Repeat exactly, please, the lines that begin at the start of the listing and end at the line holding "From S2P Require Import Path.".

----

(* ===== verification/HttpDemo.v ===== *)
(** * The HTTP theorems on concrete requests

    A server over the engine of [EngineDemo.v] and a concrete header library. *)

From S2P Require Import Prelude.
From S2P Require Import RustStr.
From S2P Require Import Path.
From S2P Require Import Auth.
From S2P Require Import Crypto.
From S2P Require Import Etag.
From S2P Require Import StorageClass.
From S2P Require Import Core.
From S2P Require Import CoreInv.
From S2P Require Import CoreTheorems.
From S2P Require Import EngineOps.
From S2P Require Import FacadeSpec.
From S2P Require Import EngineTheorems.
From S2P Require Import EngineDemo.
From S2P Require Import HttpResponse.
From S2P Require Import HttpSemantics.
From S2P Require Import HttpQuery.
From S2P Require Import HttpPipeline.
From S2P Require Import HttpTheorems.
From S2P Require Import HttpWrites.

Fixpoint first_value (hm : HeaderMap) (name : string) : option string :=
  match hm with
  | [] => None
  | (k, v) :: rest => if bool_decide (k = name) then Some v else first_value rest name
  end.

Definition visible (s : string) : option string := if sall (in_range 32 126) s then Some s else None.

#[global] Instance demo_http : HttpCrate := {|
  hm_get := first_value;
  hm_append hm k v := hm ++ [(k, v)];
  value_to_str := visible;
  value_from_str := visible;
  name_from_bytes k := Some (to_ascii_lowercase k);
|}.

#[global] Instance demo_http_laws : HttpLaws.
Proof.
  split; cbn.
  - done.
  - intros s v. unfold visible. by destruct (sall _ s); intros [= <-].
  - by intros k name [= <-].
Qed.

#[global] Instance demo_insert : HttpInsert :=
  {| hm_insert hm k v := filter (fun e => fst e <> k) hm ++ [(k, v)] |}.

#[global] Instance demo_insert_laws : HttpInsertLaws.
Proof. split; cbn; [done|]. intros s Hs. unfold visible. by rewrite Hs. Qed.

#[global] Instance demo_base64 : Base64 := {| b64_decode := fun _ => None |}.

Definition demo_server : ServerState :=
  {| persist_header_allowlist := HeaderAllowlist_parse "x-*, Cookie";
     persist_header_user_deny := HeaderAllowlist_parse "cache-control" |}.

Definition web_tokens : Tokens := {| tok_read := None; tok_write := Some "w"; tok_approve := Some "a" |}.

Definition put_headers : HeaderMap :=
  [("authorization", "Bearer w"); ("content-type", "text/plain"); ("cookie", "secret");
   ("x-author", "me"); ("cache-control", "no-store")].

Definition handle := world_handler demo_cfg web_tokens demo_server 6 demo_outside.

Definition after_put : Engine := snd (handle PUT "/a" None put_headers "hello world" demo_engine).

Definition put_response : Response :=
  default not_found (fst (handle PUT "/a" None put_headers "hello world" demo_engine)).

Lemma put_ran : handle PUT "/a" None put_headers "hello world" demo_engine = (Some put_response, after_put).
Proof.
  rewrite (surjective_pairing (handle PUT "/a" None put_headers "hello world" demo_engine)).
  apply (f_equal (fun r => (r, after_put))). evaluate.
Qed.

Lemma demo_disk : disk_bounded (en_core demo_engine).
Proof. evaluate. Qed.

(** The bytes that were PUT come back; the cookie and the denied header do not. *)
Lemma put_then_get_witness :
  success put_response = true
  /\ exists resp', handle GET "/a" None [] "" after_put = (Some resp', after_put)
     /\ status resp' = 200%Z /\ resp_body resp' = "hello world"
     /\ re_headers (request_representation demo_server put_headers "hello world") = [("x-author", "me")].
Proof.
  split; [evaluate|].
  destruct (put_then_get demo_cfg web_tokens demo_server demo_cfg_ok demo_outside demo_outside "/a" None
              put_headers "hello world" [] "" demo_engine put_response after_put)
    as (tag & resp' & Hget & _ & Hs & Hb & _).
  - apply demo_engine_ok.
  - apply demo_env_ok.
  - apply demo_disk.
  - apply put_ran.
  - evaluate.
  - reflexivity.
  - evaluate.
  - reflexivity.
  - reflexivity.
  - exists resp'. split; [exact Hget|]. split; [exact Hs|]. split; [exact Hb|]. evaluate.
Defined.

(** A DELETE without the approve token is refused and leaves the world. *)
Lemma http_answers_true_witness :
  exists resp e', handle DELETE "/a" None put_headers "" demo_engine = (Some resp, e')
    /\ status resp = 401%Z
    /\ answer_true demo_server DirRemoved DELETE "home/a" put_headers "" resp (abstract demo_cfg demo_engine)
         (abstract demo_cfg e').
Proof.
  destruct (http_answers_true demo_cfg web_tokens demo_server demo_cfg_ok demo_outside DELETE "/a" None
              put_headers "" demo_engine) as (resp & e' & Hrun & _ & Hans).
  - apply demo_engine_ok.
  - apply demo_env_ok.
  - apply demo_disk.
  - exists resp, e'. split; [exact Hrun|]. split; [|exact Hans].
    assert (status <$> fst (handle DELETE "/a" None put_headers "" demo_engine) = Some 401%Z) as Hs by evaluate.
    unfold handle in Hs. rewrite Hrun in Hs. cbn in Hs. congruence.
Defined.

Definition range_headers : HeaderMap := [("range", " bytes=6-99 ")].

Lemma get_range_exact_witness :
  exists resp, handle GET "/a" None range_headers "" after_put = (Some resp, after_put)
    /\ status resp = 206%Z /\ slen (resp_body resp) = 5%Z
    /\ ("content-range", "bytes 6-10/11") ∈ resp_headers resp.
Proof.
  destruct (read demo_cfg web_tokens None None "home/a" Anon after_put) as [[r|]|err] eqn:Hread.
  2,3: exfalso; revert Hread;
       assert (match read demo_cfg web_tokens None None "home/a" Anon after_put with Ok (Some _) => true | _ => false end
               = true) as Hok by evaluate; intros Hread; rewrite Hread in Hok; discriminate Hok.
  assert (slen (re_body (rd_representation r)) = 11%Z) as Hlen.
  { assert (match read demo_cfg web_tokens None None "home/a" Anon after_put with
            | Ok (Some r) => slen (re_body (rd_representation r)) | _ => 0%Z end = 11%Z) as Hl by evaluate.
    by rewrite Hread in Hl. }
  destruct (get_range_exact demo_cfg web_tokens demo_server demo_outside "/a" range_headers "" after_put "home/a" r
              (FromTo 6 99)) as (resp & Hrun & Hres).
  - evaluate.
  - exact Hread.
  - reflexivity.
  - reflexivity.
  - evaluate.
  - split; evaluate.
  - rewrite Hlen in Hres. cbn in Hres. destruct Hres as (Hs & _ & _ & _ & Hl & _ & Hr).
    exists resp. split; [exact Hrun|]. split; [exact Hs|]. split; [exact Hl|exact Hr].
Defined.

Lemma head_matches_get_witness :
  exists rh, handle HEAD "/a" None range_headers "" after_put = (Some rh, after_put)
    /\ status rh = 206%Z /\ resp_body rh = "".
Proof.
  destruct (head_matches_get demo_cfg web_tokens demo_server demo_outside "/a" None range_headers "" after_put)
    as (rg & rh & Hg & Hh & Hs & _ & Hb).
  assert (status <$> fst (handle GET "/a" None range_headers "" after_put) = Some 206%Z) as H206 by evaluate.
  unfold handle in H206. rewrite Hg in H206. cbn in H206. injection H206 as H206.
  exists rh. split; [exact Hh|]. split; [congruence|]. apply Hb. rewrite H206. reflexivity.
Defined.

(** A host that embeds the engine stores headers the HTTP policy would refuse. *)
Definition forged : Representation :=
  {| re_body := "hello"; re_content_type := "text/plain";
     re_headers := [("set-cookie", "secret"); ("x-author", "me"); ("x-timeline-hmac", "forged")] |}.

Definition after_forged : Engine :=
  snd (replace demo_cfg (o_env demo_outside) "home/a" forged no_preconditions Write demo_engine).

Lemma forged_found :
  (snd <$> found demo_cfg web_tokens demo_outside GET "/a" None [] after_forged) = Some (re_headers forged).
Proof. evaluate. Qed.

(** They are stored, and only the one the policy lets through is shown. *)
Lemma denied_headers_never_cross_witness :
  ("x-author", "me") ∈ re_headers (request_representation demo_server put_headers "")
  /\ is_never_persisted_header "x-author" = false
  /\ exists resp, fst (fst (serve_world demo_cfg web_tokens demo_server 6 demo_outside 250 41 GET "/a" None [] ""
                             after_forged)) = Some resp
     /\ values_of "x-request-id" (resp_headers resp) = ["42"]
     /\ values_of "x-author" (resp_headers resp) = ["me"]
     /\ values_of "x-timeline-hmac" (resp_headers resp) = [] /\ values_of "set-cookie" (resp_headers resp) = [].
Proof.
  destruct (denied_headers_never_cross demo_cfg web_tokens demo_server demo_outside 250 41 GET "/a" None [] "" after_forged)
    as [_ (resp & e' & Hrun & Hid & _ & _ & _ & Hfound)]; [lia|lia|].
  assert (("x-author", "me") ∈ re_headers (request_representation demo_server put_headers "")) as Hin.
  { apply (bool_decide_eq_true_1 _). evaluate. }
  split; [exact Hin|]. split; [evaluate|]. exists resp. split; [by rewrite Hrun|]. split; [exact Hid|].
  assert (forall name, (fun '(said, stored) => values_of name said ++ values_of name (shown stored))
                         <$> found demo_cfg web_tokens demo_outside GET "/a" None [] after_forged
                       = Some (if bool_decide (name = "x-author") then ["me"] else [])
                       -> name ∉ stamped_names ->
                       values_of name (resp_headers resp) ≡ₚ if bool_decide (name = "x-author") then ["me"] else [])
    as Hval.
  { intros name Hv Hn. destruct (found _ _ _ _ _ _ _ _) as [[said stored]|]; [|discriminate Hv].
    injection Hv as <-. by apply Hfound. }
  split; [|split].
  - apply Permutation_singleton_r, (Hval "x-author"); [evaluate|]. by apply (bool_decide_eq_true_1 _).
  - apply Permutation_nil_r, (Hval "x-timeline-hmac"); [evaluate|]. by apply (bool_decide_eq_true_1 _).
  - apply Permutation_nil_r, (Hval "set-cookie"); [evaluate|]. by apply (bool_decide_eq_true_1 _).
Defined.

----

* _Exercise answer_
(* ===== verification/HttpDemo.v ===== *)
(** * The HTTP theorems on concrete requests

    A server over the engine of [EngineDemo.v] and a concrete header library. *)

From S2P Require Import Prelude.
From S2P Require Import RustStr.
From S2P Require Import Path.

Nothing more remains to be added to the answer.